■ Task details
The answer is a single number: the count of lines below in which the word "eauto" appears.

■ Data in this exercise
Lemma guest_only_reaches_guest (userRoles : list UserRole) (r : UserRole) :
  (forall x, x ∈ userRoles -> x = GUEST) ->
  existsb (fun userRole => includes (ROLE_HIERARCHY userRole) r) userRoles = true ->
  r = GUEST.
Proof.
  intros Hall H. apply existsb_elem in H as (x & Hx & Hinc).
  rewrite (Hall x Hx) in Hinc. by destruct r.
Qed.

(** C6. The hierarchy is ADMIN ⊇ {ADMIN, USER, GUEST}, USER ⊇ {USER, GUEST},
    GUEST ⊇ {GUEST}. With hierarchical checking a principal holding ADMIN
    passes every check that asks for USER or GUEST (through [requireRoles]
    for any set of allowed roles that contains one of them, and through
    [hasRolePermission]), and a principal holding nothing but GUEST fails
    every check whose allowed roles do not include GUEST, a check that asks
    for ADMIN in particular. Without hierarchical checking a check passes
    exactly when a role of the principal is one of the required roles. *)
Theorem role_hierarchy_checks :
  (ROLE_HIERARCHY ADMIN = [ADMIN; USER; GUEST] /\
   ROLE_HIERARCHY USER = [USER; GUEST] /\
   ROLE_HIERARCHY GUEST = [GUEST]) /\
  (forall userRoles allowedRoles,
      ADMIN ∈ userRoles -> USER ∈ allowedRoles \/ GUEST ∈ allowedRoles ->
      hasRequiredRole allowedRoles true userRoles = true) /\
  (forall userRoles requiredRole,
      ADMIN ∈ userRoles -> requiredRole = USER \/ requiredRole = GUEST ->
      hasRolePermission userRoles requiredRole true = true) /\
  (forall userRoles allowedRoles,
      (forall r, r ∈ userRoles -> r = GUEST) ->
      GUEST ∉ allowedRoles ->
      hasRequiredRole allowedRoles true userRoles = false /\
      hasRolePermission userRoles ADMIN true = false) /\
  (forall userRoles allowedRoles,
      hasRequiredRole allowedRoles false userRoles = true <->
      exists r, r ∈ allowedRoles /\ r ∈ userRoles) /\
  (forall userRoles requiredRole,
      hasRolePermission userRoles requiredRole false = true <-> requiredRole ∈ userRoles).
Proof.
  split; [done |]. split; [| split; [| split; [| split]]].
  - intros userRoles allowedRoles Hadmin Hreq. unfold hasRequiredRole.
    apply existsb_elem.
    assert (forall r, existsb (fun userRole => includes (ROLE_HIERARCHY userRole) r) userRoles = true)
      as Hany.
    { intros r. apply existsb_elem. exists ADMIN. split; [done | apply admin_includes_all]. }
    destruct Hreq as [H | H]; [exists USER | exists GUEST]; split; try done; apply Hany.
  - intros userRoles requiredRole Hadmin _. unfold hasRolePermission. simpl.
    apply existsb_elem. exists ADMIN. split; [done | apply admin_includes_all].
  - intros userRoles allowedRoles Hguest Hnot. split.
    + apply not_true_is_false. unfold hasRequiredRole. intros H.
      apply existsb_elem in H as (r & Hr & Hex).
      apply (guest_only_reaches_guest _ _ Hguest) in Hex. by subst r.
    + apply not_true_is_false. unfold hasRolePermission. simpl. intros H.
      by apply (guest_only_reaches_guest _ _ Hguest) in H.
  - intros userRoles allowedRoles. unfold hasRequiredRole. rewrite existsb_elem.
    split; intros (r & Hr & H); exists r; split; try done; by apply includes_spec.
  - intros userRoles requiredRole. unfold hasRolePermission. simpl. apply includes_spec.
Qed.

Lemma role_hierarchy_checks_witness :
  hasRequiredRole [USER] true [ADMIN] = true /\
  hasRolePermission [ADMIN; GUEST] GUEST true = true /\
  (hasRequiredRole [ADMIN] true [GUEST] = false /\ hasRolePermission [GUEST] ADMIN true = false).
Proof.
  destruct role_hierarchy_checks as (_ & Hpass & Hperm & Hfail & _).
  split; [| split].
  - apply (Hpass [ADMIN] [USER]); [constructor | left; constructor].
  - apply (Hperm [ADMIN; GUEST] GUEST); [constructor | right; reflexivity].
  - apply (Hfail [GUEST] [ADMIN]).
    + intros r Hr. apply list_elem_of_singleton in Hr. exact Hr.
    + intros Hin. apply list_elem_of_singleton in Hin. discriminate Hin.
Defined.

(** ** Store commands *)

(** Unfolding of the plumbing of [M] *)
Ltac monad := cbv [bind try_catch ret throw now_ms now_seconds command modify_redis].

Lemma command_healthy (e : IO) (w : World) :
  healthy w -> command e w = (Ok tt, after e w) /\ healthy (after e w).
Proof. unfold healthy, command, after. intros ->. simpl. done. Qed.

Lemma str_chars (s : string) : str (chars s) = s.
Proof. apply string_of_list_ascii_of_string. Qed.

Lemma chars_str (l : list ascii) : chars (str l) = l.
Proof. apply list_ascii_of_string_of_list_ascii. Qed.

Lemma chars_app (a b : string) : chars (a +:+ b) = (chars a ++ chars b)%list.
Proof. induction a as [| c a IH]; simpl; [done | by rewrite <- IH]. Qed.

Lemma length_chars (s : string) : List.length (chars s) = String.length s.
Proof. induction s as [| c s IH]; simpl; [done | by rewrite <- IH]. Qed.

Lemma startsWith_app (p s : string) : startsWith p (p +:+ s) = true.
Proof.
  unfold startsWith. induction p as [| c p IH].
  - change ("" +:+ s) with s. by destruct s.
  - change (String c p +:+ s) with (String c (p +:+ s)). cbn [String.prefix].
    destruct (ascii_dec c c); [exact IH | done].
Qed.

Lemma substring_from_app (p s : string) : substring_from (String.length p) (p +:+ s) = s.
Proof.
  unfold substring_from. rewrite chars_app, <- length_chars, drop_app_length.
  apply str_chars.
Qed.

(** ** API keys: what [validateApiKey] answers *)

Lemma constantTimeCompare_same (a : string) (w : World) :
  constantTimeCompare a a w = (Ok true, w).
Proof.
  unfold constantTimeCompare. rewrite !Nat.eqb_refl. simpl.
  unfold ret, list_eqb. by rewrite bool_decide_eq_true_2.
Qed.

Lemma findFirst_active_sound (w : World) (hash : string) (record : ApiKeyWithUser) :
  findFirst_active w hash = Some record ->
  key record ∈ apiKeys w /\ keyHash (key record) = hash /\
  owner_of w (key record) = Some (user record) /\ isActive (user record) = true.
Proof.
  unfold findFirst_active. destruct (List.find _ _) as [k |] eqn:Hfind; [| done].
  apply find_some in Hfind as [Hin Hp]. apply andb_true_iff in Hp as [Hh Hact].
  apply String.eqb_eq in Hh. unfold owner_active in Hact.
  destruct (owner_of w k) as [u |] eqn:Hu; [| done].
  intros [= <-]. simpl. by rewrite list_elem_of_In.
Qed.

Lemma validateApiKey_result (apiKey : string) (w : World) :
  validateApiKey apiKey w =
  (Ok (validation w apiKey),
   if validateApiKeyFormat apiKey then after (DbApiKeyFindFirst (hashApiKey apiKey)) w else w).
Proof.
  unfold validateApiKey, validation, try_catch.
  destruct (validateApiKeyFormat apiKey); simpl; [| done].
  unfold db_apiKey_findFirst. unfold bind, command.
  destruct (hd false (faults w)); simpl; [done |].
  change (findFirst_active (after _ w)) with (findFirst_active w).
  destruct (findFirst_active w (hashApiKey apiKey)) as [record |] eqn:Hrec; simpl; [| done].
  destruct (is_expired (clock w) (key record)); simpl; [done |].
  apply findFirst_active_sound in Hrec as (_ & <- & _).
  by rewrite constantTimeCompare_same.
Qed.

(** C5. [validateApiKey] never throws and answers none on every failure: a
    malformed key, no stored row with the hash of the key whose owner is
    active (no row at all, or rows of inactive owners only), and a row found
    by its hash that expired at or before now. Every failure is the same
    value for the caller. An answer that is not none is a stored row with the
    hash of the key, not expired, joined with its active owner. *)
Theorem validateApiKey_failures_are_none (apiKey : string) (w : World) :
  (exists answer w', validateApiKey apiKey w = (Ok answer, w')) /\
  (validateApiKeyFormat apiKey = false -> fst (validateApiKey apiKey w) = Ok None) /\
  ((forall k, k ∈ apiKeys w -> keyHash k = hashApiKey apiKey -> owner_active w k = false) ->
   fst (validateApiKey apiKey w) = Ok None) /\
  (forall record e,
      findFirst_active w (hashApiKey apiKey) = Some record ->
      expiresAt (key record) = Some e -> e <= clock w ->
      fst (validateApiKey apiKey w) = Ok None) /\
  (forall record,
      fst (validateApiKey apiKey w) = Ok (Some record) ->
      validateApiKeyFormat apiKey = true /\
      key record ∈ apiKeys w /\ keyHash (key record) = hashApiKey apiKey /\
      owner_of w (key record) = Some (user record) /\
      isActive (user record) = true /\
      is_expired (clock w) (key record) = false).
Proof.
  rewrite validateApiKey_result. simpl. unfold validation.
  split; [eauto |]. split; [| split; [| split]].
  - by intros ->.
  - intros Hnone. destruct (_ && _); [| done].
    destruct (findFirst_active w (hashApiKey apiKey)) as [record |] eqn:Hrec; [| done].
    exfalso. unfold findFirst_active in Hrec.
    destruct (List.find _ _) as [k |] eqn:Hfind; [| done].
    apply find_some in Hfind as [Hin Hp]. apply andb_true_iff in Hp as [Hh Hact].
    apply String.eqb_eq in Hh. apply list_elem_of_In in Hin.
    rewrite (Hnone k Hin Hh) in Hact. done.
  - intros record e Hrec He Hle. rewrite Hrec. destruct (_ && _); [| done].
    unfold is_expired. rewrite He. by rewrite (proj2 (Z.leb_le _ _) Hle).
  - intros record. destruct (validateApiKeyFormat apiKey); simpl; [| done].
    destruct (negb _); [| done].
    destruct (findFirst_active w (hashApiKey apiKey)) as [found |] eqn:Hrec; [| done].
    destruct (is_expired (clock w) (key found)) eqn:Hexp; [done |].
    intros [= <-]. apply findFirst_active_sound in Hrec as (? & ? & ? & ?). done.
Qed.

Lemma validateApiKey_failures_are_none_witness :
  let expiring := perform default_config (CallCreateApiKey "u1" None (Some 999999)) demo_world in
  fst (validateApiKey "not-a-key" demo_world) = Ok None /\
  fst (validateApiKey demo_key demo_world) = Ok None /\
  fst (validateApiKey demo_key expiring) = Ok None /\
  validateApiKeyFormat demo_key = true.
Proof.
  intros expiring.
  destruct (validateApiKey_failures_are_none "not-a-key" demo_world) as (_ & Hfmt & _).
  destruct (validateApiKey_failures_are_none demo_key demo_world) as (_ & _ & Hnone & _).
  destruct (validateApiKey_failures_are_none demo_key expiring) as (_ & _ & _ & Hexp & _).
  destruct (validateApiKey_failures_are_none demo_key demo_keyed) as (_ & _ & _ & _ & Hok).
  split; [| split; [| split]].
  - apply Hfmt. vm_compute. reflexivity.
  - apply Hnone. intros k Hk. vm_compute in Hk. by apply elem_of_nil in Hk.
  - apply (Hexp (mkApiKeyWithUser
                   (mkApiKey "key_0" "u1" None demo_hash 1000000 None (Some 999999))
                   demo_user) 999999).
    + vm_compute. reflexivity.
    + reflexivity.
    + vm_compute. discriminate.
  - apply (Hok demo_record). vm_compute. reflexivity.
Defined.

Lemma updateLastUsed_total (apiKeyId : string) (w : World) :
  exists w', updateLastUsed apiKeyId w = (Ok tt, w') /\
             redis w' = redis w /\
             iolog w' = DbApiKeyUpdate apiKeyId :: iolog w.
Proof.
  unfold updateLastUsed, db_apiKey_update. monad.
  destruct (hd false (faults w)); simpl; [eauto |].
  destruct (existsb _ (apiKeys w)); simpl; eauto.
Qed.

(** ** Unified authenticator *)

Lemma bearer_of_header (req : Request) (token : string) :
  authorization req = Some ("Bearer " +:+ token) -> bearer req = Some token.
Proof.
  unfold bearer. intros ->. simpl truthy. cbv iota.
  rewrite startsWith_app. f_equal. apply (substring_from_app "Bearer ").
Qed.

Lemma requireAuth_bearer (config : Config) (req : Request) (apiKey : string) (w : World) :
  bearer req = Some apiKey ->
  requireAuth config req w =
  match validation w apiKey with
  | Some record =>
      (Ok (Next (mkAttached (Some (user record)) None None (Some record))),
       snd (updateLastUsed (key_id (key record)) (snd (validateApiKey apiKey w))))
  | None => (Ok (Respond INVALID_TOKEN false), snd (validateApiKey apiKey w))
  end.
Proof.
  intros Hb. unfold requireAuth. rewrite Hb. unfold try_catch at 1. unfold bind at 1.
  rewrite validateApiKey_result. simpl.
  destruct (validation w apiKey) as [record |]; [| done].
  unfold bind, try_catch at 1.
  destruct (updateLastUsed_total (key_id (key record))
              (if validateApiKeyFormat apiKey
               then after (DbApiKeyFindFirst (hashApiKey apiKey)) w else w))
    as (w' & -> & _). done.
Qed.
* * *
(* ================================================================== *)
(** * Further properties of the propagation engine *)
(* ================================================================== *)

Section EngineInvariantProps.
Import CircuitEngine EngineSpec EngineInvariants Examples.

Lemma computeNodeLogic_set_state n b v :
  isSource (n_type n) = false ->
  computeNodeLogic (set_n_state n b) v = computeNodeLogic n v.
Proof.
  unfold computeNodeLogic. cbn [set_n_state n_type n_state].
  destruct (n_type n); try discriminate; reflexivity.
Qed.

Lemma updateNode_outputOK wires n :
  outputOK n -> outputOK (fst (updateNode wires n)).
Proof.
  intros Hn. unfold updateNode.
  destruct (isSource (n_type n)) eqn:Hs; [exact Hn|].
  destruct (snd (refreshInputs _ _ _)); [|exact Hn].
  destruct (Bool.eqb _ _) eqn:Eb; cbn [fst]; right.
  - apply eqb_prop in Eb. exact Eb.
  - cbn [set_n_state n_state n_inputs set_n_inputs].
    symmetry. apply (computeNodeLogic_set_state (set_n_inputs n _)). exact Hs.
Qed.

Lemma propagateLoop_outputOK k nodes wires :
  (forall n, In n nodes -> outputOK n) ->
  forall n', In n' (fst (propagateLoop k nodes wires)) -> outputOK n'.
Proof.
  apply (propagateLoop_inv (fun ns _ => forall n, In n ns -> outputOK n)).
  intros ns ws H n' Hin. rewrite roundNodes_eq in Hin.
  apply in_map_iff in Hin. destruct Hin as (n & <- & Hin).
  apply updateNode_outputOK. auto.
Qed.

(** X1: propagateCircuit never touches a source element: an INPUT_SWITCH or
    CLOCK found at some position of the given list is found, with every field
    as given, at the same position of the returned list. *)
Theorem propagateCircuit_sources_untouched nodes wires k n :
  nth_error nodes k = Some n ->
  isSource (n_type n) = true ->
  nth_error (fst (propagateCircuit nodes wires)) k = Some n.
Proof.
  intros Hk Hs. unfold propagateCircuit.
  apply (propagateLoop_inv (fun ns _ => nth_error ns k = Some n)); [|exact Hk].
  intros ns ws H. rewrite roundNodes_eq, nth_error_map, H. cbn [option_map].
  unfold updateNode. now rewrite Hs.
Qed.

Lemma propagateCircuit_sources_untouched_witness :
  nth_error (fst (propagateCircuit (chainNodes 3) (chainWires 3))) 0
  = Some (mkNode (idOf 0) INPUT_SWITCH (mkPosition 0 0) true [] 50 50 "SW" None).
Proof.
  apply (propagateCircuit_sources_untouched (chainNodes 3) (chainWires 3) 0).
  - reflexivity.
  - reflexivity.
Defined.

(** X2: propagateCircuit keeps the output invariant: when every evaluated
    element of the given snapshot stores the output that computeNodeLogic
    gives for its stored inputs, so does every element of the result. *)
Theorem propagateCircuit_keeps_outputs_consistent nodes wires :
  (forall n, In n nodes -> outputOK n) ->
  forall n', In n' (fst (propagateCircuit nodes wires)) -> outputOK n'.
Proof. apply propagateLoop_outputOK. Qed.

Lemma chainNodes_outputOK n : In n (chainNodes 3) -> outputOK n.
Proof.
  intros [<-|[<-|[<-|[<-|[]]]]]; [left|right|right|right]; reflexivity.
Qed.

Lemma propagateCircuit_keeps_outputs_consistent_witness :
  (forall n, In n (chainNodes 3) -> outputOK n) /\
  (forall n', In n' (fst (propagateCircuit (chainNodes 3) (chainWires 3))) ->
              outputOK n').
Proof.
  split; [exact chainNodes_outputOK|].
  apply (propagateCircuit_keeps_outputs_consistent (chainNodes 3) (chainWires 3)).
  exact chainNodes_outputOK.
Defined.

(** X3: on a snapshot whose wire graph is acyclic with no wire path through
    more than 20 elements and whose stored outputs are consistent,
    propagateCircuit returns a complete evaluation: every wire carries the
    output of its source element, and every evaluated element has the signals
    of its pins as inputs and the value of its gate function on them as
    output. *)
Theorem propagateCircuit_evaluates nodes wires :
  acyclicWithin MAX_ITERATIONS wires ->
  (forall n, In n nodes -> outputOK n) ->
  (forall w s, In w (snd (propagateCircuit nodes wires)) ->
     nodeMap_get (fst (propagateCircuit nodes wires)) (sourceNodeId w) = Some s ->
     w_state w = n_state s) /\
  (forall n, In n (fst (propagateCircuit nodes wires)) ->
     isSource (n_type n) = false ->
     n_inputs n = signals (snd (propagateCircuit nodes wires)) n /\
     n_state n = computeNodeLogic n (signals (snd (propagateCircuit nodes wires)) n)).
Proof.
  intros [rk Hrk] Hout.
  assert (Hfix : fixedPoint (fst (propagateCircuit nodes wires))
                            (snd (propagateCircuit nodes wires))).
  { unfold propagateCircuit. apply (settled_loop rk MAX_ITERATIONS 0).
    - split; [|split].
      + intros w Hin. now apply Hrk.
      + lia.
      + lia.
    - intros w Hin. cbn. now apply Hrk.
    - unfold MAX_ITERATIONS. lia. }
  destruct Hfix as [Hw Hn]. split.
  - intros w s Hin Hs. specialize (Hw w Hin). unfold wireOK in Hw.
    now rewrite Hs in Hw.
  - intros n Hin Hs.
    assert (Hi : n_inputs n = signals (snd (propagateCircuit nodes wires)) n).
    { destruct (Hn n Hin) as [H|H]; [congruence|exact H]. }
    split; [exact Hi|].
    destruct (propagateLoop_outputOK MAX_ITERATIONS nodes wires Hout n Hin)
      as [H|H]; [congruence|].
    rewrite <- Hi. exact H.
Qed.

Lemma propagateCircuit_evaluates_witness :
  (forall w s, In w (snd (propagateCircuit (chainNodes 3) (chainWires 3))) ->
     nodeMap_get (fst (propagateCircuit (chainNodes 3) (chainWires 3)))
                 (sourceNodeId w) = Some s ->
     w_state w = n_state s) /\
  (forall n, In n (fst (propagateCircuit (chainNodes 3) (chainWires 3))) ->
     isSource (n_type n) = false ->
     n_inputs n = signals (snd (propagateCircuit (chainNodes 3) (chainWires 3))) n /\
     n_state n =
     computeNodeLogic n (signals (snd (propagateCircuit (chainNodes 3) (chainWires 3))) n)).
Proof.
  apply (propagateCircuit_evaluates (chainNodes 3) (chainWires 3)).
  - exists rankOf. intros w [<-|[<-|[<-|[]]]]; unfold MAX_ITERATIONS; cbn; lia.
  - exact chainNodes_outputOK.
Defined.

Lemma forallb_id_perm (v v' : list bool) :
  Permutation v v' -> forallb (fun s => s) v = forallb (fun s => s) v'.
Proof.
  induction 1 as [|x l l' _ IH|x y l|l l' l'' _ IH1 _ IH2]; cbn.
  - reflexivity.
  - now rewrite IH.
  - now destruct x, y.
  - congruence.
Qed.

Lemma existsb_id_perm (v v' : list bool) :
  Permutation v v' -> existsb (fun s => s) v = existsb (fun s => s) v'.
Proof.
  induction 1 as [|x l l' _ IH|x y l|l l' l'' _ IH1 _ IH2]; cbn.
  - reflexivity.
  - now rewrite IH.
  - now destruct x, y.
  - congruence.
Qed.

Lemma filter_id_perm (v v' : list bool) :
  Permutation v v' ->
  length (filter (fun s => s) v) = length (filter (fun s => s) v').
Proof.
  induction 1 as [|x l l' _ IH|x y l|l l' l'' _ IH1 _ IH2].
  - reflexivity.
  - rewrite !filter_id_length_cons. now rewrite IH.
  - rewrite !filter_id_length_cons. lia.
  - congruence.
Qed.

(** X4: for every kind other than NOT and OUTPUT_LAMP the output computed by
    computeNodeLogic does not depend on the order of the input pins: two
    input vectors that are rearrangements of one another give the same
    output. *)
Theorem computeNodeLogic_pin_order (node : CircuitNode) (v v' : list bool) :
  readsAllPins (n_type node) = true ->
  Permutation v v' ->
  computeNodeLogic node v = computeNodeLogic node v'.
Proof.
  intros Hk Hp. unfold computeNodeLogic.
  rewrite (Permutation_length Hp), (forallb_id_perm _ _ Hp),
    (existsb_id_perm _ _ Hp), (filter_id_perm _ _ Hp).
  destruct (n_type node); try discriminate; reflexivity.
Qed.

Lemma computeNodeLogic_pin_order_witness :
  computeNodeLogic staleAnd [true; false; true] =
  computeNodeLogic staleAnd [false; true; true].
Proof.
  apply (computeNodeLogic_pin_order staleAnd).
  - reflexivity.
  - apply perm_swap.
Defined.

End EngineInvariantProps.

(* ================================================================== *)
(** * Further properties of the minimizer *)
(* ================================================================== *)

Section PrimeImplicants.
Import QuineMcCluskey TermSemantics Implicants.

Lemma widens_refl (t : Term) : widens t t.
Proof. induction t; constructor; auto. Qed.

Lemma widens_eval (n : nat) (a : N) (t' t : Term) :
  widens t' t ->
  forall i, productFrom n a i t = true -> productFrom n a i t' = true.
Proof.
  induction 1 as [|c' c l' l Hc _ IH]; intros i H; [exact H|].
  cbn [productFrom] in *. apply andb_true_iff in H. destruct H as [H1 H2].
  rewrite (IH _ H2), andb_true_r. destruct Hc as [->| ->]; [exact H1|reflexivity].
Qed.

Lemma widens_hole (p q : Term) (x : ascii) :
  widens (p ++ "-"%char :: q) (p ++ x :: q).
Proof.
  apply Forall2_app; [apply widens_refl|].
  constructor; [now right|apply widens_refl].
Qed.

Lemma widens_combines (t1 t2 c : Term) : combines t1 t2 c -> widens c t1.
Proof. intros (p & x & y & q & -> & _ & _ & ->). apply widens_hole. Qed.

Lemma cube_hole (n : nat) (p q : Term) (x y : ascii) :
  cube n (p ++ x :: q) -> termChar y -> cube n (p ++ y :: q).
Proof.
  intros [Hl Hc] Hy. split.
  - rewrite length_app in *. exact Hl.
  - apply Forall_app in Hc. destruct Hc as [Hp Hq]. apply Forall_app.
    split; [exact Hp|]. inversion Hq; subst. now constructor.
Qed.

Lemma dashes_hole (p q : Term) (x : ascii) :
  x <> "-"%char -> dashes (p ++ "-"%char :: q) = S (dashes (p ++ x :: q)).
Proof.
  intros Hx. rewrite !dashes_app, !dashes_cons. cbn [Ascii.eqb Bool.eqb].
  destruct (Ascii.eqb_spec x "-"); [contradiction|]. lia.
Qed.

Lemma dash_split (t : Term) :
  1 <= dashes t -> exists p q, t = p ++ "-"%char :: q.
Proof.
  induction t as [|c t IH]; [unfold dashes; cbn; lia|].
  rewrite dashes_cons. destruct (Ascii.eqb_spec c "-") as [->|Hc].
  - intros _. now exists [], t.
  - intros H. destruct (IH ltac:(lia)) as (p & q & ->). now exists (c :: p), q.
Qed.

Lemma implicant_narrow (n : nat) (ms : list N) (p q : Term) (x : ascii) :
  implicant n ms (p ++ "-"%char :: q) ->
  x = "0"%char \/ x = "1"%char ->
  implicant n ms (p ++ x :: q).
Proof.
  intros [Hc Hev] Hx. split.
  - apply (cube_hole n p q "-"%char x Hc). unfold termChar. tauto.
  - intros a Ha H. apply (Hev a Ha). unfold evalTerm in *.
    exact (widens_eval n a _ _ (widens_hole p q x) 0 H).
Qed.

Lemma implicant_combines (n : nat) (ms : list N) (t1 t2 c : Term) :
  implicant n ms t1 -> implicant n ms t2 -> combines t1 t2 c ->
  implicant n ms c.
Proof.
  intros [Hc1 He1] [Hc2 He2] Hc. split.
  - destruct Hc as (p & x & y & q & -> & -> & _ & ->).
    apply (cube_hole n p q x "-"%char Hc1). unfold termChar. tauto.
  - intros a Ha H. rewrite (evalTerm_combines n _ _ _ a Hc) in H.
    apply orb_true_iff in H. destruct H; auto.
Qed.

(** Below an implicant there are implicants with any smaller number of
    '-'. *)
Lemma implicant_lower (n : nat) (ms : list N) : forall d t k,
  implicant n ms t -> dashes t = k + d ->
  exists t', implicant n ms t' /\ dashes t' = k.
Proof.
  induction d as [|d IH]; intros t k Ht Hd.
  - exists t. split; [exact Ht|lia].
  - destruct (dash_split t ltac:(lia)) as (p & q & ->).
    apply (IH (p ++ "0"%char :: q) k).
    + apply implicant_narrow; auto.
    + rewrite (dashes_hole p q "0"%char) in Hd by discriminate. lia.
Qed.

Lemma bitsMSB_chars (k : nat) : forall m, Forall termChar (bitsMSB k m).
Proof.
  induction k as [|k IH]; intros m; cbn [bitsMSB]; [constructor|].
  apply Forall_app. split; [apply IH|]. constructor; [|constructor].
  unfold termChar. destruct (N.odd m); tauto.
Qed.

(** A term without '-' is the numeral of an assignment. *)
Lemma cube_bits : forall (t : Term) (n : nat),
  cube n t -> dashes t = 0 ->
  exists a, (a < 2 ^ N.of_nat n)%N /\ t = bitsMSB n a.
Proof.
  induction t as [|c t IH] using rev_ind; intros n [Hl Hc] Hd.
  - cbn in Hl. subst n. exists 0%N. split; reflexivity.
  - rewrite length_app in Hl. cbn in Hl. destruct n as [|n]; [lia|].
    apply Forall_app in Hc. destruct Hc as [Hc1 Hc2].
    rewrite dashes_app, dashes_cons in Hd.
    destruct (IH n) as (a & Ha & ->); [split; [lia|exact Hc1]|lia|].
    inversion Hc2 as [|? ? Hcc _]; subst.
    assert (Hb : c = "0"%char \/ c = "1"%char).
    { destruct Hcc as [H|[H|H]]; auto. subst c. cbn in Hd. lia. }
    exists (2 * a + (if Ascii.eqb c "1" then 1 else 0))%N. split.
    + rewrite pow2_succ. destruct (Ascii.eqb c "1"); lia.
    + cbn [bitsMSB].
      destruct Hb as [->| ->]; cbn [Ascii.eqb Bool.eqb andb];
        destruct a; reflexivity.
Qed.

■ Result below
3